Among transmembrane protein-tyrosine-phosphatases, the membrane distal catalytic domain (D2) of protein-tyrosine-phosphatase α (PTPα) is unusual in having low but detectable activity in the absence of the membrane proximal catalytic domain (D1). To investigate the catalytic properties of PTPα D2 in association with D1, kinetic parameters of activity were established for PTPα D1D2 proteins containing an inactivating point mutation in D1 and/or D2. In this context, D2 activity was unchanged by the presence (N-terminal or C-terminal) or absence of inactive D1, and the presence or absence of inactive D2 affected the velocity but not the K(m) of D1 catalysis. While D1 appears to be the major catalytic contributor to PTPα activity, D2 possesses a significantly higher substrate-specific activity relative to wild-type D1D2 than the D2 domains of other protein-tyrosine-phosphatases. Also, PTPα D2 is an active phosphatase with comparable or better efficiency, on the basis of k(cat)/K(m) criteria, to some of the dual specificity phosphatases. Kinetic parameters of a closely related receptor-like protein-tyrosine-phosphatase, PTPε, were determined.
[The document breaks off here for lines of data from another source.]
Lemma alpha_by_variant_witness :
  let c := Config true false true 160 2 in
  let data := [10; 200; 30; 128] in
  Webview.binarize 160 data !! 3%nat = Some 255
  /\ preprocess c data !! 3%nat = Some 128.
Proof.
  apply (alpha_by_variant (Config true false true 160 2) 160%float
           [10; 200; 30; 128] 3 128); reflexivity.
Defined.

(** The scenarios of a uniform mid-gray source: with threshold 128 the
    output is black (128 is not above 128), with threshold 127 it is
    white. *)
Example mid_gray_at_the_threshold :
  preprocess (Config true false true 128 2) [128; 128; 128; 255]
  = [0; 0; 0; 255]
  /\ preprocess (Config true false true 127 2) [128; 128; 128; 255]
     = [255; 255; 255; 255].
Proof. vm_compute. split; reflexivity. Qed.

(** C1, counterexample.  In the editor panel a black pixel at threshold 0,
    and a pixel (160,160,160) at the default threshold 160, have a
    luminance equal to the threshold and come out white. *)
Lemma panel_threshold_is_not_strict :
  gray_of (Some 0) (Some 0) (Some 0) = 0
  /\ Webview.binarize 0 [0; 0; 0; 255] = [255; 255; 255; 255]
  /\ gray_of (Some 160) (Some 160) (Some 160) = 160
  /\ Webview.binarize 160 [160; 160; 160; 255] = [255; 255; 255; 255].
Proof. vm_compute. repeat split. Qed.

(** C8, counterexample.  The page component thresholds a half-transparent
    pixel and leaves its alpha at 128. *)
Lemma page_threshold_keeps_alpha :
  preprocess (Config true false true 160 2) [200; 200; 200; 128]
  = [255; 255; 255; 128].
Proof. vm_compute. reflexivity. Qed.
PTPε D1 is the major, if not the only, catalytic moiety of PTPε, and has much higher turnover numbers than D1 of PTPα. The PTPε D2 activity is insignificant compared to that of PTPε-D1D2, with lower turnover numbers than FTPα D2. Thus, the intrinsic activity of PTPα D2 is high compared to other D2 domains and, more outstandingly, its activity relative to D1 appears unique. These are also apparent upon in vitro assay of full-length PTPα catalytic mutants expressed in mammalian cells. Together, these results suggest potential catalytic and regulatory roles for PTPα D2, and that PTPα may be an optimal model transmembrane protein-tyrosine- phosphatase for investigating the former within the cell.